Edição 15 · x

Coletivo Capitu

O Capitu é uma entidade estudantil que se organiza politicamente a fim de trazer para o cotidiano da FDRP e de Ribeirão problematizações acerca do feminismo e das relações de gênero, além de combater ativamente manifestações de misoginia dentro da nossa faculdade. O grupo surgiu em 2012 como resposta a uma série de eventos lastimáveis ocorridos na semana de recepção aos calouros daquele ano, que marcaram a história da faculdade e de suas ingressantes pelo teor machista e segregacionista com as calouras. Empenhadas a garantir que isso nunca mais se repetiria, algumas alunas se mobilizaram e fundaram o Coletivo Feminista Capitu, que tem por base a busca de uma sociedade mais igualitária e justa para ambos os gêneros. Após alguns anos desativado, o coletivo voltou em 2015 com mais força e meninas cada vez mais empoderadas.

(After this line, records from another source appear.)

(** ** The claims on concrete inputs *)

(** The strip: patch A at level 64 (257 vertices per side) borders patch B
    at level 16 (65 vertices per side) on A's east edge; A's east factor is
    256 / 64 = 4 and B's west factor is 1. *)
Example strip_edge_factors :
  fmap (map EdgeCollapseFactors) (ComputePatchEdgeTransitions 2 1 StripPatchInfo)
  = Some [mkIntVector4 1 4 1 1; mkIntVector4 1 1 1 1].
Proof. vm_compute. reflexivity. Qed.

Lemma C1_resolution_witness :
  let F := F32.of_int 16 in
  -536870912 <= FMath.RoundToInt F <= 254
  /\ (PX (CalculateResolution F) - 1) mod 8 = 0.
Proof.
  cbv zeta.
  assert (H : -536870912 <= FMath.RoundToInt (F32.of_int 16) <= 254)
    by (vm_compute; split; discriminate).
  split; [exact H|].
  exact (proj1 (proj2 (proj2 (proj2 (proj2 (proj2
           (C1_resolution_range_and_alignment (F32.of_int 16))))))) H).
Defined.

Lemma C3_edge_collapse_witness :
  exists Info', ComputePatchEdgeTransitions 2 1 StripPatchInfo = Some Info'.
Proof.
  destruct (C3_edge_collapse_factors (Geometry := TranslationGeometry) 2 1
              StripPatchInfo) as (Info' & Hrun & _).
  - lia.
  - lia.
  - vm_compute. discriminate.
  - vm_compute. reflexivity.
  - vm_compute. reflexivity.
  - exists Info'. exact Hrun.
Defined.


Lemma C5_target_factor_witness :
  CalculateLODFactorScaled DefaultSettings (F32.of_int 500) (F32.of_int 1000)
    (F32.of_int 50000) = FMath.Clamp 64 1 256.
Proof.
  refine (proj1 (C5_continuous_target_factor DefaultSettings (F32.of_int 500)
                   (F32.of_int 1000) (F32.of_int 50000) _ _) _).
  - simpl. lia.
  - simpl. lia.
  - vm_compute. reflexivity.
Defined.

Lemma C6_hysteresis_witness :
  LastAppliedTessFactor
    (UpdateDistanceBasedLOD QuarterSecond ExampleEnvironment SettledComponent)
  = 63.
Proof.
  refine (proj1 (C6_hysteresis_keeps_level (Geometry := TranslationGeometry)
                   QuarterSecond ExampleEnvironment SettledComponent _)).
  vm_compute. discriminate.
Defined.


Lemma C8_invalid_patch_witness :
  exists St,
    GeneratePatches StripSettings BrokenStripPatchInfo
      (TArray.Num BrokenStripPatchInfo)
      (mkLoopState [] [Buffers_Empty; Buffers_Empty] 0 0 0) = Some St
    /\ LoopBuffers St !! 1%nat = Some (Buffers_Reset Buffers_Empty)
    /\ PatchPasses StripSettings BrokenPatch = []
    /\ length (PatchPasses StripSettings SoundPatch) = 5%nat
    /\ exists B, LoopBuffers St !! 0%nat = Some B /\ Buffers_IsValid B = true.
Proof.
  destruct (C8_invalid_patch_aborts_alone (Geometry := TranslationGeometry)
              StripSettings BrokenStripPatchInfo []
              [Buffers_Empty; Buffers_Empty])
    as (St & Hrun & _ & _ & _ & Hinv & Hsound & _).
  - reflexivity.
  - exists St. split; [exact Hrun|].
    destruct (Hinv 1%nat BrokenPatch eq_refl) as (Hpasses & Hreset & _).
    { left. simpl. lia. }
    destruct (Hsound 0%nat SoundPatch eq_refl) as (Hstages & B & HB & Hvalid & _).
    { split; [reflexivity|]. split; [simpl; lia | vm_compute; reflexivity]. }
    split; [exact Hreset|]. split; [exact Hpasses|]. split.
    + rewrite Hstages. vm_compute. reflexivity.
    + exists B. split; [exact HB | exact Hvalid].
Defined.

Durante os cinco anos de existência do coletivo, muita coisa mudou. Surgiram pelas faculdades vários coletivos, incluindo o Buquê de Espertirina, que é o do campus da USP Ribeirão. O ano passado foi marcado pela criação da comissão de combate de violência de gênero do campus e da FDRP e ambas contam com integrantes do coletivo. É claro que isso não significa o fim definitivo da violência de gênero na USP, mas mostra uma evolução desde que a primeira turma entrou.

Embora não sigamos uma corrente definida, o Capitu se esforça para abordar ideias interseccionais, ou seja, acreditamos que a luta de gênero precisa levar em conta a intersecção entre diversas opressões, de gênero, raça, sexualidade e condição socioeconômica. Acreditamos ser dever da aluna de direito e militante feminista a busca por romper a bolha de exclusão e segregação das universidades públicas, e a luta por inclusão e acesso das meninas negras, transexuais, de baixa renda e outros grupos marginalizados.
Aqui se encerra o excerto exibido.